Game Over for Facebook?

Is the game over for Facebook?

Would this outrage of knowing that the network is controlling us - reading out our most guarded desires and obsessions and feeding and fuelling the same through the mechanics of mind control - drive many to really delete themselves from Facebook?

Is that even possible, to let a digital me die unmourned? Someone I nurtured so diligently, someone who anchors me into a different world of digital connections and relationships, affords meaning beyond the day-to-day affectations - can I let the person pass away without an effort? 

And, yet, can I allow that person to control my life, my ideas and my engagements with the world? Can I let this digital demon, simply because I can't let go, manipulate the world on my behalf, subverting my most cherished ideals and making me a patsy for secretive billionaires and manipulators? Wouldn't that be an act of incorrigible narcissism, an act of submission to an evil empire, cowardice not unlike those which let dictators thrive?

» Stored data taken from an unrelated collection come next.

(** What an answer says of the step from [before] to [after]. *)
Definition contact_outcome (tokenHash : bytes) (now : Z) (rsecret : option bytes) (before after : enr_db)
    (secret : bytes) (s : option EnrolmentSession) (out : FirstContactOutcome) : Prop :=
  match out with
  | Unknown => after = before /\ s = None /\ secret = [] /\ Forall (fun r => r_hash r ≠ tokenHash) before
  | Reused =>
      exists r, r ∈ before /\ r_hash r = tokenHash /\ r_burned r ≠ None /\ after = before /\
        s = Some (scanEnrolmentSession r) /\ secret = []
  | Expired =>
      exists r, r ∈ before /\ r_hash r = tokenHash /\ r_burned r = None /\ r_deadline r <= now /\
        after = changed r (set_state EnrolmentStateExpired r) before /\
        s = Some (scanEnrolmentSession (set_state EnrolmentStateExpired r)) /\ secret = []
  | Contacted =>
      exists r, r ∈ before /\ r_hash r = tokenHash /\ r_burned r = None /\ now < r_deadline r /\
        rsecret = Some secret /\ after = changed r (set_burned now (HashToken secret) r) before /\
        s = Some (scanEnrolmentSession (set_burned now (HashToken secret) r))
  end.

Lemma update_changed (p : session_row -> bool) f r db :
  r ∈ db -> (forall x, x ∈ db -> r_id x = r_id r -> x = r) -> (forall x, p x = true -> r_id x = r_id r) -> p r = true ->
  (fun x => if p x then f x else x) <$> db = changed r (f r) db.
Proof.
  intros Hr Hu Hp Hpr. apply list_fmap_ext. intros i x Hx%list_elem_of_lookup_2. case_bool_decide as Hid.
  - apply Hu in Hid as ->; [|done]. by rewrite Hpr.
  - destruct (p x) eqn:E; [|done]. by destruct Hid; apply Hp.
Qed.

Lemma changed_in r r' db : r ∈ db -> r' ∈ changed r r' db.
Proof. intros Hr. apply list_elem_of_fmap. exists r. by rewrite bool_decide_true. Qed.

Lemma first_contact_exec h now rs db db' a :
  enr_inv db -> exec (first_contact HashToken h now rs) db = (db', a) ->
  enr_inv db' /\ enr_le db db' /\
  match a with Ok (secret, s, out) => contact_outcome h now rs db db' secret s out | Err _ => True end.
Proof.
  intros HI. unfold first_contact. cbn [exec query]. unfold scanEnrolmentSessionByHash at 1.
  destruct (filter (fun r => r_hash r = h) db) as [|r l] eqn:Ef; cbn [head option_map].
  { intros [= <- <-]. split; [done|]. split; [reflexivity|]. split; [done|]. split; [done|]. split; [done|].
    apply Forall_forall. intros x Hx Hh. assert (x ∈ filter (fun r => r_hash r = h) db) as Hin by (by apply list_elem_of_filter).
    rewrite Ef in Hin. by apply not_elem_of_nil in Hin. }
  assert (r ∈ filter (fun r => r_hash r = h) db) as Hin by (rewrite Ef; left).
  apply list_elem_of_filter in Hin as [Hh Hr]. clear Ef.
  pose proof (ei_rows db HI) as Hrows. rewrite Forall_forall in Hrows.
  assert (forall x, x ∈ db -> r_id x = r_id r -> x = r) as Huniq
    by (intros x Hx Hid; eapply (NoDup_fmap_in r_id); [apply HI|done..]).
  cbn [scanEnrolmentSession BurnedAt FirstContactDeadline State ID].
  destruct (r_burned r) as [b|] eqn:Hb.
  { intros [= <- <-]. split; [done|]. split; [reflexivity|]. exists r. rewrite Hb. by split_and!. }
  assert (unburned (r_id r) r = true) as Hun by (by apply unburned_spec).
  destruct (now <? r_deadline r) eqn:Ed; cbn [negb]; go_bools.
  - destruct rs as [secret|]; [|intros [= <- <-]; split; [done|]; split; [reflexivity|done]].
    cbn [exec]. destruct (update _ _ db) as [[db1 n]|] eqn:Eu; [|done].
    destruct (session_update_spec _ _ _ _ _ HI Eu) as [HI1 Hle1].
    { intros x Hx [Hid Hxb]%unburned_spec. rewrite (Huniq x Hx Hid). apply burn_row; [by apply Hrows|done|done]. }
    unfold update in Eu. injection Eu as Hdb1 Hn.
    assert (filter (fun x => unburned (r_id r) x = true) db = [r]) as Hf.
    { apply (filter_key r_id); [apply HI|done|done|]. by intros y [Hy _]%unburned_spec. }
    rewrite Hf in Hn. change (zlen [r]) with 1 in Hn. subst n. cbn [Z.eqb exec]. intros [= <- <-].
    split; [done|]. split; [done|]. exists r. split_and!; try done.
    rewrite <- Hdb1. apply update_changed; [done|done| |done]. by intros x [Hx _]%unburned_spec.
  - destruct (bool_decide (r_state r ≠ EnrolmentStateExpired)) eqn:Es.
    + cbn [exec]. destruct (update _ _ db) as [[db1 n]|] eqn:Eu; [|done].
      destruct (session_update_spec _ _ _ _ _ HI Eu) as [HI1 Hle1].
      { intros x Hx [Hid Hxb]%unburned_spec. apply expire_row; [by apply Hrows|by left]. }
      injection Eu as Hdb1 _. cbn [exec]. intros [= <- <-]. split; [done|]. split; [done|]. exists r. split_and!; try done.
      rewrite <- Hdb1. apply update_changed; [done|done| |done]. by intros x [Hx _]%unburned_spec.
    + apply bool_decide_eq_false, dec_stable in Es. intros [= <- <-]. split; [done|]. split; [reflexivity|].
      assert (set_state EnrolmentStateExpired r = r) as Heq by (unfold set_state; rewrite <- Es; by destruct r).
      exists r. rewrite Heq. split_and!; try done. unfold changed. rewrite <- (list_fmap_id db) at 1.
      apply list_fmap_ext. intros i x Hx%list_elem_of_lookup_2. case_bool_decide as Hid; [|done]. by apply Huniq in Hid.
Qed.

Facebook seems naked these days, with all its chest-thumping about freedom being exposed as a sham, and its dark callousness as a hand-maiden of special interests spilling out in astonishing rapidity. It is just like the climax of Dave Eggers' The Circle, when the secrets of those who controlled the secrets have been prised open, that inevitable moment of human conscience triumphing over self interest has come. In this age of lost innocence, my digital creation is tainted: Should I let it go?

It is not unprecedented: My Orkut, hi5 and Myspace selves died before. I let them fade away. The Facebook may just be the same. It is not like the commandment to sacrifice your son, but rather trivial: It's like stopping to play Kingdom of Camelot and move on!

But it's more: Because there are other people, dear friends, those I met in real life and kept in touch on Facebook, those I met in Facebook and kept in touch with real life, those I lost and rediscovered, those I am waiting to discover, who I have to let go. I can really do with those few moments social media steals from my daily life, but have I not got more back than I gave?

In this dilemma, I am choosing a middle path, at least for the moment. I am not yet ready to kill my social self, but rather try to return it to innocence. A little dabbling into my Account Settings exposed that it is not just a relationship between my friends and me, but rather a total of 76 apps that I sign into everytime I get into Facebook, which tracks my interactions, and often, because I gave it permission, control them by being able to post on my behalf. Some of these are services I use - Goodreads, Amazon or AddThis among them - and media I read, like New York Times or The Guardian. Yet, many of them - a total of 40 - are just temptations I succumbed to temporarily, which promised to show me how I would look 40 years hence, or who is visiting my profile secretly or who is really my best friend, and took over my social life in return. My spring-cleaning involved deleting all of these, and then restricting the other, 'legit' apps, from posting on my behalf, click-baiting others. 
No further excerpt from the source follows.